Our 'given' needs naturally look for fulfillment through the ways we interact with our environment and through the use of the resources that nature gave us. However, when our emotional needs are not fulfilled, or when our resources are being used incorrectly, we may suffer considerable distress. Of course, those resources may have been damaged in some way by events in our lives over which we had no control, so we may need help in developing those resources and 'repairing' the damage that was done.
There is now widespread agreement as to the nature of our emotional needs -
Security - safe territory and an environment which allows us to develop fully
Attention, to give and receive it - a form of nutrition
A sense of autonomy and control - having the ability to make responsible choices
Being emotionally connected to others
Feeling part of a wider community
Intimacy - to know that at least one person accepts us totally for who we are
Privacy - opportunity to reflect and consolidate experience
Sense of status within social groupings - acceptance within the tribe
Sense of competence and achievement - feelings of success
Meaning and purpose - which come from being stretched in what we do and think
Along with physical and emotional needs, we have been given tools to help us meet those needs -
The ability to develop complex long-term memory, which enables us to add to our innate knowledge, and to learn
The ability to build rapport, to empathise and to connect with others
Imagination, which enables us to focus our attention away from our emotions, to use language and to problem solve more creatively and objectively
A conscious, rational mind that can check out emotions, and which can question, analyse and plan
The ability to 'know' - that is, to understand the world unconsciously through metaphorical pattern matching
An observing self - that part of us that can step back, be more objective and be aware of itself as a unique centre of awareness, separate from intellect, emotion and conditioning
A dreaming brain that preserves the integrity of our genetic inheritance every night by metaphorically de-fusing expectations held in the autonomic arousal system because they were not acted out the previous day.

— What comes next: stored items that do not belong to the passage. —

(** X14.  [from_pkl] on a file that can be read returns a provider, and a
    run of that provider never returns, whatever the file holds and
    whatever the engine: it raises, it sends no bulk request, at most the
    deletion and the creation of the index; and when the engine accepts
    every request the error is the unbound local [entries], raised after
    the index has been deleted and created. *)
Theorem from_pkl_run_never_returns :
  forall (fs : filesystem) (file_path : string) (n_paragraphs : Z)
    (mapping : record) (read : list record) (w : world E),
    pickle_load (content fs file_path) = Ok read ->
    exists provider w1,
      from_pkl fs file_path n_paragraphs mapping w = (Ok provider, w1)
      /\ forall (perform : request -> E -> response * E) (batch_size : Z),
          let out := __call__ perform batch_size (provider, w1) in
          (exists e, out.1 = Raise e)
          /\ (exists sent,
                requests (trace out.2.2) = requests (trace w1) ++ sent
                /\ sent `prefix_of`
                     [IndicesDelete default_index_name;
                      IndicesCreate default_index_name mapping])
          /\ (accepts_all perform ->
              out.1 = Raise (UnboundLocalError "entries")
              /\ requests (trace out.2.2)
                 = requests (trace w1)
                   ++ [IndicesDelete default_index_name;
                       IndicesCreate default_index_name mapping]).
Proof.
  intros fs file_path n mapping read w Hload.
  eexists _, _. split.
  { unfold from_pkl, bind, emit, logging.info, emit, modify, ret. simpl.
    rewrite Hload. reflexivity. }
  intros perform batch_size. simpl.
  set (w1 := World (engine w) _).
  set (provider := Make _ _ _ _).
  rewrite call_run. simpl.
  pose proof (perform_request_trace perform [404]
                (IndicesDelete default_index_name) w1) as Ht1.
  pose proof (perform_request_success perform [404]
                (IndicesDelete default_index_name) w1) as Hs1.
  fold (Elasticsearch.indices_delete perform default_index_name [404])
    in Ht1, Hs1.
  destruct (Elasticsearch.indices_delete perform default_index_name [404] w1)
    as [[v1|e1] wa]; simpl in *.
  2: { split_and!.
       - by eexists.
       - exists [IndicesDelete default_index_name].
         rewrite Ht1, requests_app. split; [done|].
         apply prefix_cons, prefix_nil.
       - intros Hall. by specialize (Hs1 (Hall _ _)). }
  match goal with
  | |- context [Elasticsearch.indices_create perform ?nm ?f ?wx] =>
      pose proof (perform_request_trace perform [] (IndicesCreate nm f) wx)
        as Ht2;
      pose proof (perform_request_success perform [] (IndicesCreate nm f) wx)
        as Hs2;
      fold (Elasticsearch.indices_create perform nm f) in Ht2, Hs2;
      destruct (Elasticsearch.indices_create perform nm f wx)
        as [[v2|e2] wb]
  end; simpl in *.
  2: { split_and!.
       - by eexists.
       - exists [IndicesDelete default_index_name;
                 IndicesCreate default_index_name mapping].
         rewrite Ht2, Ht1, !requests_app. simpl.
         split; [by rewrite <- !(assoc_L (++)) | done].
       - intros Hall. by specialize (Hs2 (Hall _ _)). }
  assert (Hreq : requests (trace wb ++ [EvLocal (LogInfo CreatingDocuments)])
                 = requests (trace w1)
                   ++ [IndicesDelete default_index_name;
                       IndicesCreate default_index_name mapping]).
  { unfold w1. rewrite Ht2, Ht1. simpl. rewrite !requests_app. simpl.
    by rewrite !app_nil_r, <- !(assoc_L (++)). }
  split_and!.
  - by eexists.
  - eexists. split; [exact Hreq | done].
  - intros _. split; [done | exact Hreq].
Qed.

(** A listing of files that cannot be read yields no record and logs one
    warning for each file. *)
Lemma unreadable_files_yield_nothing fs n paths :
  Forall (fun p => exists e, pickle_load (content fs p) = Raise e) paths ->
  yielded (from_pkls_stream fs paths n).1 = []
  /\ length (warnings (emitted (from_pkls_stream fs paths n).1))
     = length paths.
Proof.
  induction 1 as [|p paths [e Hload] _ [IHy IHw]]; [done|].
  rewrite from_pkls_stream_cons. simpl.
  rewrite (from_pkls_file_load_error _ _ _ _ Hload). simpl.
  split; [done | by f_equal].
Qed.
End LoaderTheorems.

Lemma from_pkl_run_never_returns_witness :
  exists provider w1,
    ElasticSearchProvider.from_pkl Samples.disk "data/a.pkl" 100
      Samples.mapping ReferenceEngine.empty_world
    = (Ok provider, w1)
    /\ (ElasticSearchProvider.__call__ Engines.refusing_bulk 128
          (provider, w1)).1
       = Raise (UnboundLocalError "entries").
Proof.
  destruct (from_pkl_run_never_returns Samples.disk "data/a.pkl" 100
              Samples.mapping [Samples.full_paper; Samples.paper 7]
              ReferenceEngine.empty_world eq_refl)
    as (provider & w1 & Hfrom & Hrun).
  exists provider, w1. split; [exact Hfrom|].
  destruct (Hrun Engines.refusing_bulk 128) as ([e He] & _ & _).
  injection Hfrom as <- <-. reflexivity.
Defined.

(** ** From the files to the engine *)

Section EndToEnd.
Context {E : Type} (perform : request -> E -> response * E).
Import ElasticSearchProvider.

(** X15.  Against an engine that accepts every request, a run of the
    provider of [from_pkls] returns whatever the files hold, unreadable
    files and records that raise included.  [from_pkls] itself opens no
    file: it logs how many it found.  The run deletes and creates the
    index, and only then opens the files, each once and in the order of the
    listing, while it sends the bulk requests; the records sent and those
    left in the buffer are the tagged records of the stream, in order. *)
Theorem from_pkls_run_returns_whatever_the_files_hold :
  forall (fs : filesystem) (root : string) (n_paragraphs : Z)
    (mapping : record) (batch_size : Z) (w : world E),
    accepts_all perform ->
    let name := default_index_name in
    let paths := glob_pkl fs root in
    exists provider w0 self' w' rest flushes,
      from_pkls fs root n_paragraphs mapping w = (Ok provider, w0)
      /\ trace w0
         = trace w ++ [EvLocal (LogInfo (FoundFiles (length paths) root))]
      /\ __call__ perform batch_size (provider, w0) = (Ok self', (self', w'))
      /\ trace w'
         = trace w0
           ++ [EvRequest (IndicesDelete name);
               EvLocal (LogInfo (CreatingIndex name));
               EvRequest (IndicesCreate name mapping);
               EvLocal (LogInfo CreatingDocuments)]
           ++ rest
      /\ requests rest = Bulk <$> flushes
      /\ opened (locals rest) = paths
      /\ concat flushes ++ doc self'
         = entry_elastic name
           <$> yielded (from_pkls_stream fs paths n_paragraphs).1.
Proof.
  intros fs root n mapping batch_size w Hall name paths.
  assert (Hbulk : accepts_bulk perform) by (intros a e; apply Hall).
  pose (w0 :=
    World (engine w)
      (trace w ++ [EvLocal (LogInfo (FoundFiles (length paths) root))])).
  pose (provider :=
    Make (run_generator (from_pkls_stream fs paths n)) mapping []
      default_index_name).
  exists provider, w0.
  rewrite call_run. simpl. fold name.
  unfold Elasticsearch.indices_delete, Elasticsearch.indices_create.
  rewrite perform_request_returned by (left; apply Hall). simpl.
  rewrite perform_request_returned by (left; apply Hall). simpl.
  match goal with
  | |- context [create_and_bulk_documents perform batch_size (provider, ?wx)] =>
      set (w4 := wx)
  end.
  unfold create_and_bulk_documents, bind, this, gets. simpl.
  rewrite from_pkls_stream_ok.
  pose proof (for_entries_ok perform batch_size
                (from_pkls_stream fs paths n).1 Hbulk provider w4) as Hok.
  destruct (for_entries _ _ _ (provider, w4)) as [r [self' w']] eqn:Hrun.
  simpl in Hok. subst r.
  apply for_entries_run in Hrun
    as (_ & _ & rest & fl & Ht & Hr & _ & _ & Hres).
  destruct (Hres eq_refl) as (_ & Hfl & Hd & Hl & _). clear Hres.
  simpl in *. exists self', w', rest, fl.
  split_and!; try done.
  - rewrite Ht. unfold w4. simpl. by rewrite <- !(assoc_L (++)).
  - rewrite Hl. apply from_pkls_stream_opened.
  - rewrite Hfl, Hd. apply batches_concat.
Qed.

(** X16.  When none of the listed files can be read, or none is listed, a
    run of the provider of [from_pkls] that returns has deleted the index
    and created it again without documents: it has sent these two requests
    and no bulk request, the buffer is empty, and it has logged one warning
    for each file. *)
Theorem unreadable_files_leave_an_empty_index :
  forall (fs : filesystem) (root : string) (n_paragraphs : Z)
    (mapping : record) (batch_size : Z) (w w0 w' : world E)
    (provider returned self' : t),
    Forall (fun p => exists e, pickle_load (content fs p) = Raise e)
      (glob_pkl fs root) ->
    from_pkls fs root n_paragraphs mapping w = (Ok provider, w0) ->
    __call__ perform batch_size (provider, w0) = (Ok returned, (self', w')) ->
    exists rest,
      trace w' = trace w0 ++ rest
      /\ requests rest
         = [IndicesDelete default_index_name;
            IndicesCreate default_index_name mapping]
      /\ length (warnings (locals rest)) = length (glob_pkl fs root)
      /\ doc self' = [].
Proof.
  intros fs root n mapping batch_size w w0 w' provider returned self'
    Hfiles Hfrom Hrun.
  destruct (unreadable_files_yield_nothing fs n _ Hfiles) as [Hy Hw].
  unfold from_pkls, bind, logging.info, emit, modify, ret in Hfrom.
  simpl in Hfrom. injection Hfrom as <- <-.
  rewrite call_run in Hrun. simpl in Hrun.
  match type of Hrun with
  | context [Elasticsearch.indices_delete perform ?nm [404] ?wx] =>
      pose proof (perform_request_trace perform [404] (IndicesDelete nm) wx)
        as Ht1;
      fold (Elasticsearch.indices_delete perform nm [404]) in Ht1;
      destruct (Elasticsearch.indices_delete perform nm [404] wx)
        as [[v1|e1] wa]; [|done]
  end.
  match type of Hrun with
  | context [Elasticsearch.indices_create perform ?nm ?f ?wx] =>
      pose proof (perform_request_trace perform [] (IndicesCreate nm f) wx)
        as Ht2;
      fold (Elasticsearch.indices_create perform nm f) in Ht2;
      destruct (Elasticsearch.indices_create perform nm f wx)
        as [[v2|e2] wb]; [|done]
  end.
  destruct (create_and_bulk_documents perform batch_size _)
    as [[[]|e3] [self5 w5]] eqn:Hloop; [|done].
  injection Hrun as <- <- <-.
  unfold create_and_bulk_documents, bind, this, gets in Hloop.
  simpl in Hloop.
  apply for_entries_run in Hloop
    as (_ & _ & rest & fl & Ht & Hr & _ & _ & Hres).
  destruct (Hres eq_refl) as (_ & Hfl & Hd & Hl & _). clear Hres.
  simpl in *. rewrite Hy in Hfl, Hd. simpl in Hfl, Hd. subst fl.
  eexists. split.
  { rewrite Ht. simpl. rewrite Ht2. simpl. rewrite Ht1. simpl.
    rewrite <- !(assoc_L (++)). reflexivity. }
  rewrite !requests_app, !locals_app, !warnings_app, Hr, Hl. simpl.
  rewrite Hw. done.
Qed.
End EndToEnd.

Lemma from_pkls_run_returns_whatever_the_files_hold_witness :
  exists provider w0 self' w',
    ElasticSearchProvider.from_pkls Samples.disk "data" 2 Samples.mapping
      (World tt [])
    = (Ok provider, w0)
    /\ ElasticSearchProvider.__call__ Engines.accepting 2 (provider, w0)
       = (Ok self', (self', w'))
    /\ opened (locals (trace w'))
       = ["data/a.pkl"; "data/broken.pkl"; "data/partial.pkl";
          "data/uneven.pkl"].
Proof.
  destruct (from_pkls_run_returns_whatever_the_files_hold Engines.accepting
              Samples.disk "data" 2 Samples.mapping 2 (World tt []))
    as (provider & w0 & self' & w' & rest & flushes & Hfrom & Ht0 & Hrun
        & Ht & _ & Hopened & _).
  - intros r e. unfold success. simpl. lia.
  - exists provider, w0, self', w'. split_and!; [exact Hfrom | exact Hrun |].
    rewrite Ht, Ht0, !locals_app, !opened_app, Hopened. reflexivity.
Defined.

Lemma unreadable_files_leave_an_empty_index_witness :
  let provider :=
    ElasticSearchProvider.Make
      (run_generator
         (ElasticSearchProvider.from_pkls_stream Engines.unreadable_disk
            ["x/a.pkl"; "x/b.pkl"] 100))
      Samples.mapping [] "covid-19" in
  let w0 : world unit := World tt [EvLocal (LogInfo (FoundFiles 2 "x"))] in
  let run := ElasticSearchProvider.__call__ Engines.accepting 128 (provider, w0) in
  exists rest,
    trace run.2.2 = trace w0 ++ rest
    /\ requests rest
       = [IndicesDelete "covid-19"; IndicesCreate "covid-19" Samples.mapping]
    /\ length (warnings (locals rest)) = 2%nat.
Proof.
  intros provider w0 run.
  destruct (unreadable_files_leave_an_empty_index Engines.accepting
              Engines.unreadable_disk "x" 100 Samples.mapping 128
              (World tt []) w0 run.2.2 provider run.2.1 run.2.1)
    as (rest & Ht & Hq & Hw & _).
  - repeat constructor; eexists; reflexivity.
  - reflexivity.
  - reflexivity.
  - exists rest. split_and!; done.
Defined.
(** C8.  The fixed-qparams generator yields twelve entries, one per
    module, function and method-name variant of hardsigmoid, sigmoid and
    tanh.  Each carries an overriding output observer and an overriding
    fake-quantizer factory built from that observer; the observer is the
    affine one for the hardsigmoid and sigmoid variants and the symmetric
    one for the tanh variants. *)
Theorem fixed_qparams_configs_overrides :
  length (_get_fixed_qparams_op_configs ()) = 12 /\
  pattern <$> _get_fixed_qparams_op_configs ()
    = PSingle <$> (hardsigmoid_variants ++ sigmoid_variants ++ tanh_variants) /\
  Forall (fun c =>
    is_Some (_overwrite_output_observer c) /\
    _overwrite_output_fake_quantizer c
      = FixedQParamsFakeQuantize_with_args <$> _overwrite_output_observer c /\
    (pattern c ∈ PSingle <$> (hardsigmoid_variants ++ sigmoid_variants) ->
     _overwrite_output_observer c = Some default_affine_fixed_qparams_observer) /\
    (pattern c ∈ PSingle <$> tanh_variants ->
     _overwrite_output_observer c = Some default_symmetric_fixed_qparams_observer))
    (_get_fixed_qparams_op_configs ()).
Proof.
  split; [reflexivity|]. split; [reflexivity|].
  apply (bool_decide_unpack _). vm_compute. exact I.
Qed.


End NativeTable.

(** ** The harness *)

Section HarnessProperties.

Import Harness.
Local Open Scope list_scope.

Context {Tensor Rng Cfg : Type}.
Variable randn : Rng -> Tensor * Rng.
Variable torch_allclose : Tensor -> Tensor -> result bool.
Variable re_search : string -> string -> bool.
Variable extract_compiled_graph :
  NNModule Tensor -> list Tensor -> Cfg -> result (CompiledModule (Tensor := Tensor)).
(** * XIQ client report: ingestion and report builder

    A shallow embedding of [App/report_generator.py] (functions
    [ingest_files], [normalize_datetime], [csv_import],
    [generate_excel_report] and [generate_site_report]) together with the
    properties of it that the specification states.

    Conventions of the model.
    - A Python [str] is a [string]; a character is a code point below 256.
    - A Python exception is a constructor of [exn]; a function that may raise
      returns a [result].
    - Code that mutates an object (the worksheet grid, the workbook, the
      output file) is written in the state-and-exception monad [M].
    - Library behaviour the program relies on is modelled next to its use
      and named after the library function ([strptime], [unique], [nunique],
      [sorted], ...). Timestamps are those that pandas holds at nanosecond
      resolution. Cell formats and column widths carry no data and are left
      out; a written string is kept as the text given, whatever cell type
      xlsxwriter makes of it; the worksheet grid is unbounded. *)

From Stdlib Require Import Ascii String NArith DecimalString.
From stdpp Require Import gmap strings list sorting.

#[local] Set Warnings "-clear-no-such-hyp".

(** ** Exceptions and results *)

Inductive exn : Type :=
  | ValueError
  | TypeError
  | KeyError
  | IndexError
  | NameError
  | OSError
  | BadZipFile
  | SheetNameError.

Inductive result (A : Type) : Type :=
  | Ok (a : A)
  | Raise (e : exn).
Arguments Ok {A} a.
Arguments Raise {A} e.

#[global] Instance result_ret : MRet result := fun _ a => Ok a.
#[global] Instance result_bind : MBind result := fun _ _ f r =>
  match r with
  | Ok a => f a
  | Raise e => Raise e
  end.
#[global] Instance result_fmap : FMap result := fun _ _ f r =>
  match r with
  | Ok a => Ok (f a)
  | Raise e => Raise e
  end.

(** [[f(x) for x in l]] where [f] may raise: the first exception wins. *)
Fixpoint map_result {A B} (f : A → result B) (l : list A) : result (list B) :=
  match l with
  | [] => Ok []
  | x :: l => y ← f x; ys ← map_result f l; Ok (y :: ys)
  end.

Definition raises {A} (r : result A) : Prop := ∃ e, r = Raise e.

(** ** Characters and strings *)

(** [str.isspace] (and [\s] of [re]) on code points below 256. *)
Definition is_space (c : ascii) : bool :=
  let n := N_of_ascii c in
  (((9 <=? n) && (n <=? 13)) || ((28 <=? n) && (n <=? 32))
   || (n =? 133) || (n =? 160))%N.

(** [\d] of [re] on code points below 256: the ten ASCII digits. *)
Definition digit_of (c : ascii) : option N :=
  let n := N_of_ascii c in
  if ((48 <=? n) && (n <=? 57))%N then Some (n - 48)%N else None.

(** [str.lower] on one code point below 256. *)
Definition lower_char (c : ascii) : ascii :=
  let n := N_of_ascii c in
  if (((65 <=? n) && (n <=? 90))
      || ((192 <=? n) && (n <=? 222) && negb (n =? 215)))%N
  then ascii_of_N (n + 32) else c.

Fixpoint lower (s : string) : string :=
  match s with
  | "" => ""
  | String c s => String (lower_char c) (lower s)
  end.

Fixpoint startswith (p s : string) : bool :=
  match p, s with
  | "", _ => true
  | String a p, String b s => bool_decide (a = b) && startswith p s
  | String _ _, "" => false
  end.

Definition endswith (s suffix : string) : bool :=
  startswith (String.rev suffix) (String.rev s).

(** [s.lstrip()], [s.rstrip()] and [s.strip()]. *)
Fixpoint lstrip (s : string) : string :=
  match s with
  | "" => ""
  | String c s' => if is_space c then lstrip s' else s
  end.

Fixpoint rstrip (s : string) : string :=
  match s with
  | "" => ""
  | String c s' =>
      match rstrip s' with
      | "" => if is_space c then "" else String c ""
      | t => String c t
      end
  end.

Definition strip (s : string) : string := rstrip (lstrip s).

(** [s.split(sep, 1)[0]] for a one-character separator: the text before the
    first [sep], the whole of [s] when it has none. *)
Fixpoint split_head (sep : ascii) (s : string) : string :=
  match s with
  | "" => ""
  | String c s => if bool_decide (c = sep) then "" else String c (split_head sep s)
  end.

(** [s[:n]]. *)
Fixpoint str_take (n : nat) (s : string) : string :=
  match n, s with
  | S n, String c s => String c (str_take n s)
  | _, _ => ""
  end.

(** Decimal text of [n] on at least [w] digits, as [%02d] and [%04d] give. *)
Definition decimal (n : N) : string := NilEmpty.string_of_uint (N.to_uint n).

Fixpoint zeros (k : nat) : string :=
  match k with
  | 0 => ""
  | S k => String "0"%char (zeros k)
  end.

Definition pad (w : nat) (n : N) : string :=
  let d := decimal n in zeros (w - String.length d) +:+ d.

(** ** Timestamps *)

Local Open Scope N_scope.

(** A [datetime.datetime] (a pandas [Timestamp] once in the frame). *)
Record datetime : Type := mk_datetime {
  year : N;
  month : N;
  day : N;
  hour : N;
  minute : N;
  second : N;
  microsecond : N
}.

#[global] Instance datetime_eq_dec : EqDecision datetime.
Proof. solve_decision. Defined.

Definition dt_fields (d : datetime) : list N :=
  [year d; month d; day d; hour d; minute d; second d; microsecond d].

Fixpoint lex_compare (a b : list N) : comparison :=
  match a, b with
  | [], [] => Eq
  | [], _ :: _ => Lt
  | _ :: _, [] => Gt
  | x :: a, y :: b =>
      match N.compare x y with
      | Eq => lex_compare a b
      | c => c
      end
  end.

(** The chronological order of timestamps: [a <= b]. *)
Definition dt_leb (a b : datetime) : bool :=
  match lex_compare (dt_fields a) (dt_fields b) with
  | Gt => false
  | _ => true
  end.

Definition dt_le (a b : datetime) : Prop := dt_leb a b = true.

#[global] Instance dt_le_dec : RelDecision dt_le.
Proof. intros a b. unfold dt_le. apply _. Defined.

(** [.dt.normalize()]: the timestamp at midnight of the same calendar day. *)
Definition normalize (d : datetime) : datetime :=
  mk_datetime (year d) (month d) (day d) 0 0 0 0.

Definition is_leap (y : N) : bool :=
  ((y mod 4 =? 0) && negb (y mod 100 =? 0)) || (y mod 400 =? 0).

Definition days_in_month (y m : N) : N :=
  match m with
  | 1 | 3 | 5 | 7 | 8 | 10 | 12 => 31
  | 4 | 6 | 9 | 11 => 30
  | 2 => if is_leap y then 29 else 28
  | _ => 0
  end.

(** The checks of the [datetime] constructor. *)
Definition valid_datetime (d : datetime) : bool :=
  (1 <=? year d) && (year d <=? 9999)
  && (1 <=? month d) && (month d <=? 12)
  && (1 <=? day d) && (day d <=? days_in_month (year d) (month d))
  && (hour d <=? 23) && (minute d <=? 59) && (second d <=? 59)
  && (microsecond d <=? 999999).

(** ** [datetime.strptime]

    CPython's [_strptime] turns the format into a regular expression (a
    directive becomes a group of alternatives, a run of white space becomes
    [\s+], any other character stands for itself), takes the first match
    that the backtracking matcher finds from the start of the text, rejects
    it when text remains, converts the groups with [int] and hands them to
    the [datetime] constructor. A matcher below lists every way to match a
    prefix of the text, in the order the backtracking matcher tries them, so
    the head of the list is the match [re.match] returns. Only the seven
    directives that the program's formats use are modelled, and a literal
    character of a format matches itself only, as the punctuation of those
    formats does. *)

Definition matcher (A : Type) : Type := string → list (A * string).

(** One digit between [lo] and [hi]. *)
Definition digit_in (lo hi : N) : matcher N := fun s =>
  match s with
  | String c rest =>
      match digit_of c with
      | Some d => if (lo <=? d) && (d <=? hi) then [(d, rest)] else []
      | None => []
      end
  | "" => []
  end.

(** Two digits in a row, read as a decimal number. *)
Definition two_digits (lo1 hi1 lo2 hi2 : N) : matcher N := fun s =>
  '(a, s1) ← digit_in lo1 hi1 s;
  '(b, s2) ← digit_in lo2 hi2 s1;
  [(10 * a + b, s2)].

Definition one_char (c : ascii) : matcher unit := fun s =>
  match s with
  | String c' rest => if bool_decide (c' = c) then [(tt, rest)] else []
  | "" => []
  end.

(** [\s+], greedy: the longest run first. *)
Fixpoint spaces_from (s : string) : list (unit * string) :=
  match s with
  | String c rest => if is_space c then spaces_from rest ++ [(tt, rest)] else []
  | "" => []
  end.

Inductive directive : Type := dir_Y | dir_m | dir_d | dir_H | dir_M | dir_S | dir_y.
(** * fundraiser-lib, [src/bitcoin.js]: address derivation and the final
      (sweep) transaction.

    The development embeds [getAddress], [createFinalTx] and [sign] of
    [src/bitcoin.js] together with the parts of their collaborators they
    rely on (bitcoinjs-lib's [Transaction] container and script templates,
    bs58check, secp256k1's signature normalisation and DER export), and
    proves the properties of the specification about them.

    JavaScript numbers are IEEE-754 binary64 values: they are modelled by
    [spec_float] with the operations of [SpecFloat] at precision 53 and
    maximal exponent 1024, rounding to nearest even, so [tx.byteLength() *
    feeRate] and [value * ATOMS_PER_BTC / 1e8] evaluate here to the very
    doubles a JavaScript engine produces. *)

From Stdlib Require Import ZArith NArith String Ascii Bool Lia QArith List.
From Stdlib Require Import Floats.SpecFloat.
From Stdlib Require Strings.Byte.
Import ListNotations.

Local Open Scope Z_scope.

(* ================================================================== *)
(** ** JavaScript numbers *)
(* ================================================================== *)

Module Number.

Definition prec : Z := 53.
Definition emax : Z := 1024.

Definition number : Type := spec_float.

(** An integer literal or integer-valued quantity as a double. *)
Definition of_Z (z : Z) : number := binary_normalize prec emax z 0 false.


Definition add : number -> number -> number := SFadd prec emax.
Definition sub : number -> number -> number := SFsub prec emax.
Definition mul : number -> number -> number := SFmul prec emax.
Definition div : number -> number -> number := SFdiv prec emax.
Definition ltb : number -> number -> bool := SFltb.
Definition leb : number -> number -> bool := SFleb.

Definition NaN : number := S754_nan.
Definition zero : number := S754_zero false.

Definition is_nan (x : number) : bool :=
  match x with S754_nan => true | _ => false end.

Definition is_finite (x : number) : bool :=
  match x with S754_zero _ | S754_finite _ _ _ => true | _ => false end.

(** ToBoolean on a number: [+0], [-0] and [NaN] are falsy. *)
Definition to_boolean (x : number) : bool :=
  match x with S754_zero _ | S754_nan => false | _ => true end.

(** The exact rational value of a finite double. *)
Definition to_Q (x : number) : option Q :=
  match x with
  | S754_zero _ => Some 0%Q
  | S754_finite s m e =>
      Some (inject_Z (cond_Zopp s (Zpos m)) * Qpower (inject_Z 2) e)%Q
  | _ => None
  end.



(** The double of sign [s] holding the integer [c], for [0 < c < 2^53]: 53
    bits of mantissa and the exponent that goes with them. *)
Definition canon (s : bool) (c : Z) : number :=
  S754_finite s (Z.to_pos (c * 2 ^ (52 - Z.log2 c))) (Z.log2 c - 52).

End Number.

Import Number.

(** A JavaScript value in the position of the [feeRate] argument: the
    argument may be left out ([undefined]), be [null], or be a number. *)
Inductive jsval : Type :=
| JUndefined
| JNull
| JNumber (x : number).

(** ToBoolean. *)
Definition truthy (v : jsval) : bool :=
  match v with
  | JUndefined | JNull => false
  | JNumber x => to_boolean x
  end.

Over hundreds of thousands of years our 'Human Givens' underwent continuous refinement as they drove our evolution forwards. They could perhaps be thought of as inbuilt, biological templates that continually interact with one another and (in undamaged people) look for their natural fulfilment in the world in ways that allow us to survive and thrive together as individuals in a great variety of different social groupings.
It is the way those needs are met, and the way we use those wonderful resources, that determine the physical, mental and moral health of any individual, and as such the 'Human Givens' are the benchmark position to which we must all refer in education, in mental and physical health and in the way we organise and run our lives at work, at home and in our leisure pursuits.
When we feel emotionally fulfilled and when we are operating effectively within society, we are more likely to be emotionally and mentally healthy. But when too many innate physical and emotional needs are not being met in the environment, or when our resources are used incorrectly, unwittingly or otherwise, we suffer great distress, and so do those around us.